[[ Extracted material, beginning ]]

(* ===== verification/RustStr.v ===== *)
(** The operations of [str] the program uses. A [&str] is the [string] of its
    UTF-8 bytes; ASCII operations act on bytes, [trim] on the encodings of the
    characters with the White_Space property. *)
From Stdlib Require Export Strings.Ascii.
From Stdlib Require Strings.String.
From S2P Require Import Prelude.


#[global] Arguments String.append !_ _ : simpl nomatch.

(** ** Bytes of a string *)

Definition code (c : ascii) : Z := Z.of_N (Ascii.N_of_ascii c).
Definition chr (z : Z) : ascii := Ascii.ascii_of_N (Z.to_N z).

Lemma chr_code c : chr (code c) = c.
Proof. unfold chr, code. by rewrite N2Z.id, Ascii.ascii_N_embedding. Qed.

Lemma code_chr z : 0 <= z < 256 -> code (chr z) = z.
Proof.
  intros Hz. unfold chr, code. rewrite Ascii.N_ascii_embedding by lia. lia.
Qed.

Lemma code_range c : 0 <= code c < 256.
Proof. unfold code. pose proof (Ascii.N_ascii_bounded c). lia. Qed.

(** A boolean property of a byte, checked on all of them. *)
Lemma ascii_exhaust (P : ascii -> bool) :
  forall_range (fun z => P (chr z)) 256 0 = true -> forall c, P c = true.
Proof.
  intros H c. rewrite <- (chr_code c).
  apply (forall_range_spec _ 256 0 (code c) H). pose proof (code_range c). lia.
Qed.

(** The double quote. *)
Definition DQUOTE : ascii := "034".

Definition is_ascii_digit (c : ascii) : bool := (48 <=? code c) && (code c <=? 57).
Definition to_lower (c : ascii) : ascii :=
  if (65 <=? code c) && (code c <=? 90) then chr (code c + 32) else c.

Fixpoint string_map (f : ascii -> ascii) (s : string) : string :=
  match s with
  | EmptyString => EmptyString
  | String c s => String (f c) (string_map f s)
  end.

[[ Extracted material, end ]]
[[ Extracted material, beginning ]]

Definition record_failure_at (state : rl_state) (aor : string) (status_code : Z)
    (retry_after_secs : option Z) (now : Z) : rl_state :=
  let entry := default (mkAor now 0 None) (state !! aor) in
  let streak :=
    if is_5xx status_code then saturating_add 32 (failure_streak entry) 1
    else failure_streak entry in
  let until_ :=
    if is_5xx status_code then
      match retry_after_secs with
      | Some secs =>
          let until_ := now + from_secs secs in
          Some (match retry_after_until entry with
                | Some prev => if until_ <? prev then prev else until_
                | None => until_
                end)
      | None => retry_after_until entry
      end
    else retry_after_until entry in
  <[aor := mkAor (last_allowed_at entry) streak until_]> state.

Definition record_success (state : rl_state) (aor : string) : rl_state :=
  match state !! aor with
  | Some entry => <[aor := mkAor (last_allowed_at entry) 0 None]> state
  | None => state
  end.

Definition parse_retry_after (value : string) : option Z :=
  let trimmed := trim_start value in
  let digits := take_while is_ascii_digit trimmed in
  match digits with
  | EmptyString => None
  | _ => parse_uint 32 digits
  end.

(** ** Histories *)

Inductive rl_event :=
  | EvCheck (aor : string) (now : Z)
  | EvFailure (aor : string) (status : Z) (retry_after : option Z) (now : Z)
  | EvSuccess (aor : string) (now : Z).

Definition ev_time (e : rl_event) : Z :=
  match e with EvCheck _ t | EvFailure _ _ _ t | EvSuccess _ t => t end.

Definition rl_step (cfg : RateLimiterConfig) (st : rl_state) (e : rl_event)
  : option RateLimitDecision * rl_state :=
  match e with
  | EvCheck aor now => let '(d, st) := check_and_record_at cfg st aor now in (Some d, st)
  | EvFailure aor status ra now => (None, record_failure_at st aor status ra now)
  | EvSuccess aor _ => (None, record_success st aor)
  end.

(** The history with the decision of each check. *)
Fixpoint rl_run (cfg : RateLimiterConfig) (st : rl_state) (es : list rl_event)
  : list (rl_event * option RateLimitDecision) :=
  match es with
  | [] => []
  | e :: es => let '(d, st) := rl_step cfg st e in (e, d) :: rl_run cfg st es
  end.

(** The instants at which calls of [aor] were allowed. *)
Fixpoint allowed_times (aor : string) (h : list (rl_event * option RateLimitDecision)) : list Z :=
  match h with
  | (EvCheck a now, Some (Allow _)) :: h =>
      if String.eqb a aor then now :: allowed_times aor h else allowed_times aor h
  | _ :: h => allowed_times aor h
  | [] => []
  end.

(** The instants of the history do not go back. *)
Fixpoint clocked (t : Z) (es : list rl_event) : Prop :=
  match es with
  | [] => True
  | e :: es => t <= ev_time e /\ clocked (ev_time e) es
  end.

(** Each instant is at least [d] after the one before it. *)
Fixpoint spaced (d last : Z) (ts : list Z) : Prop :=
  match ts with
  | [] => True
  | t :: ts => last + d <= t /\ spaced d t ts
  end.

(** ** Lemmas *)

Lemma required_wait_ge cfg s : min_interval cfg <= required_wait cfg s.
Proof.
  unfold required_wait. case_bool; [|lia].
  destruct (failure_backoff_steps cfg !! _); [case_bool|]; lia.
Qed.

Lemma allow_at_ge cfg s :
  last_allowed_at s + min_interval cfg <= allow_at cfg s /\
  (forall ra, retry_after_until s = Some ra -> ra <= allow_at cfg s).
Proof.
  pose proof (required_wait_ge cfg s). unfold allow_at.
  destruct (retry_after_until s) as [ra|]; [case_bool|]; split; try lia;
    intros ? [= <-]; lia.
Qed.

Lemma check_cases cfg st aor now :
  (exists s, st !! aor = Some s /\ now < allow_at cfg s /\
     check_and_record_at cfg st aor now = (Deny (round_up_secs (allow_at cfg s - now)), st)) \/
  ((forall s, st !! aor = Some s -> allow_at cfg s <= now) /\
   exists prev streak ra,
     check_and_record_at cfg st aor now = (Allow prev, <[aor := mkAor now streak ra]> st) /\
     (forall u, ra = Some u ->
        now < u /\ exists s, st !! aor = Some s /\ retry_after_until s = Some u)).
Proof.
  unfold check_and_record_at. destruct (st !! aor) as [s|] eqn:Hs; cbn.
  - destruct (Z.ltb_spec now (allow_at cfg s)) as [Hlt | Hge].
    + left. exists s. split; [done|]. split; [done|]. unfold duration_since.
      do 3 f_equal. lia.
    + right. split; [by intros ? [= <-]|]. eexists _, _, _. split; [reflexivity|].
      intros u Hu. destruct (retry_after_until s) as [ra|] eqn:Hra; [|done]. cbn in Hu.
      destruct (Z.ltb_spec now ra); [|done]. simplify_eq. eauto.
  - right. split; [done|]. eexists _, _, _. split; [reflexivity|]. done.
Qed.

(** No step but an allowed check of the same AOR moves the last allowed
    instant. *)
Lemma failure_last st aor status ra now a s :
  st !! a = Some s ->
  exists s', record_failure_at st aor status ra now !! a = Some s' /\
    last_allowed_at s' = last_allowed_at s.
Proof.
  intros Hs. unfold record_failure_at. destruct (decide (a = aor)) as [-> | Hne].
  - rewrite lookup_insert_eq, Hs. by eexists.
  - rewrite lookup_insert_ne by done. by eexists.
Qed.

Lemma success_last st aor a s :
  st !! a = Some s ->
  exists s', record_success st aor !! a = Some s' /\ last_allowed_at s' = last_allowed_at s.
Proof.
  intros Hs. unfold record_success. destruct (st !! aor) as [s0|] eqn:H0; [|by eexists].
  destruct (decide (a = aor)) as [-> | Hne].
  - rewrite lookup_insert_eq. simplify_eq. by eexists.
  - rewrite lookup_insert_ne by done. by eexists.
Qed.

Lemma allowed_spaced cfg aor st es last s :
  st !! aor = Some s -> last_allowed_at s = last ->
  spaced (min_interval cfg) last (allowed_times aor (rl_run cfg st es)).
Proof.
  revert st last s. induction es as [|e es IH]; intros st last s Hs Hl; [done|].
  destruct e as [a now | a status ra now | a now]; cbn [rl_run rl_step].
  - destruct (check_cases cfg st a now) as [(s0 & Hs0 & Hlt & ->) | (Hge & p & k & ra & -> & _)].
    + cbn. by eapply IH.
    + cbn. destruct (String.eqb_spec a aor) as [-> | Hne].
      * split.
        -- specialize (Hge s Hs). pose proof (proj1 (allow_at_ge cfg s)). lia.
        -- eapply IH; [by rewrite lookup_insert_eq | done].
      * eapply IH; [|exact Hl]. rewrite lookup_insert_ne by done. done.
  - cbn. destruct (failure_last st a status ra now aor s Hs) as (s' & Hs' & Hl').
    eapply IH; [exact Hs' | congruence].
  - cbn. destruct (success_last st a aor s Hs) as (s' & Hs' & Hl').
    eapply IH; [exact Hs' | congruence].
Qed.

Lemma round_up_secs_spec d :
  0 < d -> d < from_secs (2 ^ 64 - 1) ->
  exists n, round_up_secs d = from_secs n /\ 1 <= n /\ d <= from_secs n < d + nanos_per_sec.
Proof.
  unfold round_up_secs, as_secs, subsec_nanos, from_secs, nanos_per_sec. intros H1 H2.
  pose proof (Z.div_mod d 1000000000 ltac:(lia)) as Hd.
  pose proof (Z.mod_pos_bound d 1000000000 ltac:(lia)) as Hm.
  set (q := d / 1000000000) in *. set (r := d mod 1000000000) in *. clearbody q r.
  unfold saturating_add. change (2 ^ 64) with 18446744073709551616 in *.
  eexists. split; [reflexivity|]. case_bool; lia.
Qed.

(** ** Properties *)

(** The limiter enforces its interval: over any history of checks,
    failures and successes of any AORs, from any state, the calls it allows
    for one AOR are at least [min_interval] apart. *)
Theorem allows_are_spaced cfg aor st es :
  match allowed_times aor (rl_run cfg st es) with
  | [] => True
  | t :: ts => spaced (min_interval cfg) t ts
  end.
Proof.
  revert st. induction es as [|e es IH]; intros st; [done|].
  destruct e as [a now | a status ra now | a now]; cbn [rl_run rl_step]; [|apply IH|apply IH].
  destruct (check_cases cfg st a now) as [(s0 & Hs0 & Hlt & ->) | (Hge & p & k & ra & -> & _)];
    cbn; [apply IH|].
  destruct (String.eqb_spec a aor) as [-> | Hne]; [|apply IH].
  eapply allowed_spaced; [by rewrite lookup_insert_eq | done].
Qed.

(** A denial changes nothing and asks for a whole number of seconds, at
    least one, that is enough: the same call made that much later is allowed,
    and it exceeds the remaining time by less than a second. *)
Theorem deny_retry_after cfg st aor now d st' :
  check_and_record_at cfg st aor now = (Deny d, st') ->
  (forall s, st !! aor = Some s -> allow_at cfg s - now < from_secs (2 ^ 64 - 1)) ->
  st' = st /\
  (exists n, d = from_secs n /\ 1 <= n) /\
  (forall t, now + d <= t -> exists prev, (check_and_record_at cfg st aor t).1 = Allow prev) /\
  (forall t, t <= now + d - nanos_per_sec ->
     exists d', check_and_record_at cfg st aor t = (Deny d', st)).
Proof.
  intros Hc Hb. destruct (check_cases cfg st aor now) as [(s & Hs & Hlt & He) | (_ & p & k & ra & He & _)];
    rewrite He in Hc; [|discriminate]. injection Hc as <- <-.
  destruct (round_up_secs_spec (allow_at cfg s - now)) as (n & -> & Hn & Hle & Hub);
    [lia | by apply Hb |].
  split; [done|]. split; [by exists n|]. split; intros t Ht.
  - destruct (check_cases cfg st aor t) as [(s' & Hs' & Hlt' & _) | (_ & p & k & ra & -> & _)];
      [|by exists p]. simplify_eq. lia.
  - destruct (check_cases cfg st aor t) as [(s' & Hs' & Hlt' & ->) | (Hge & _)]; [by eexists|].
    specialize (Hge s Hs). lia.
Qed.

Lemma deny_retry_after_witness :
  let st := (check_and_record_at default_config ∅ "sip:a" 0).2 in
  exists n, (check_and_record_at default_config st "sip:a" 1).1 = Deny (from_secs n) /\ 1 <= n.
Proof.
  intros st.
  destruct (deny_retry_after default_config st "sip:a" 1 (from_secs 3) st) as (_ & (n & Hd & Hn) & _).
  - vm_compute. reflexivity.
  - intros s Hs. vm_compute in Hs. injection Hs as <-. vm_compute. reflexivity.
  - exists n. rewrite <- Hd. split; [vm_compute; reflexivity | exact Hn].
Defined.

[[ Extracted material, end ]]
[[ Extracted material, beginning ]]

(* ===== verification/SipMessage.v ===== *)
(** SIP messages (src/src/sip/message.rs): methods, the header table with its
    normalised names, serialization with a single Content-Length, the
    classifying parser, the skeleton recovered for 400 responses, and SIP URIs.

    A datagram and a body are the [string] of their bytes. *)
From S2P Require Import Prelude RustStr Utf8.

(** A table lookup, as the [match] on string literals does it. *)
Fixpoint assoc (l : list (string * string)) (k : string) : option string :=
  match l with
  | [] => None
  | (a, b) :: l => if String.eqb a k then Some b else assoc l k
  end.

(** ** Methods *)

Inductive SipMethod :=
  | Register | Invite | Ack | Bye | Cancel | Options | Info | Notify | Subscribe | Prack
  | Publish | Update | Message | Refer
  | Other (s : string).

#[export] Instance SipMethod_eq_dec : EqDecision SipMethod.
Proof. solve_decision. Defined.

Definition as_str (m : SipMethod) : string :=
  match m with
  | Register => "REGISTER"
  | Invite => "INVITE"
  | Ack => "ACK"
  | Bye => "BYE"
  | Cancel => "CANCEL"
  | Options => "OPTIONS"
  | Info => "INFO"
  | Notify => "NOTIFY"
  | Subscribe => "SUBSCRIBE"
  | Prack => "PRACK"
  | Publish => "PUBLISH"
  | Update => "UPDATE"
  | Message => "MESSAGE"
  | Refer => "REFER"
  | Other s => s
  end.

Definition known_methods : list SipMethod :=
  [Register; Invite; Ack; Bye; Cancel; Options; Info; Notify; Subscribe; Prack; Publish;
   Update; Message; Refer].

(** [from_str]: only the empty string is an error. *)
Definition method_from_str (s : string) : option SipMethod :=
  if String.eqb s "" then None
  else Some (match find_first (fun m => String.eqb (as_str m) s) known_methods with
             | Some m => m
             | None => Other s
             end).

[[ Extracted material, end ]]

> **The problem**
Transcribe, exactly and without additions, the lines of the records above, beginning with the line that contains "from_secs (2 ^ 64 - 1)) ->" and ending with the line that contains "(forall t, t <= now + d - nanos_per_sec ->", both included.

> **Solution**
  (forall s, st !! aor = Some s -> allow_at cfg s - now < from_secs (2 ^ 64 - 1)) ->
  st' = st /\
  (exists n, d = from_secs n /\ 1 <= n) /\
  (forall t, now + d <= t -> exists prev, (check_and_record_at cfg st aor t).1 = Allow prev) /\
  (forall t, t <= now + d - nanos_per_sec ->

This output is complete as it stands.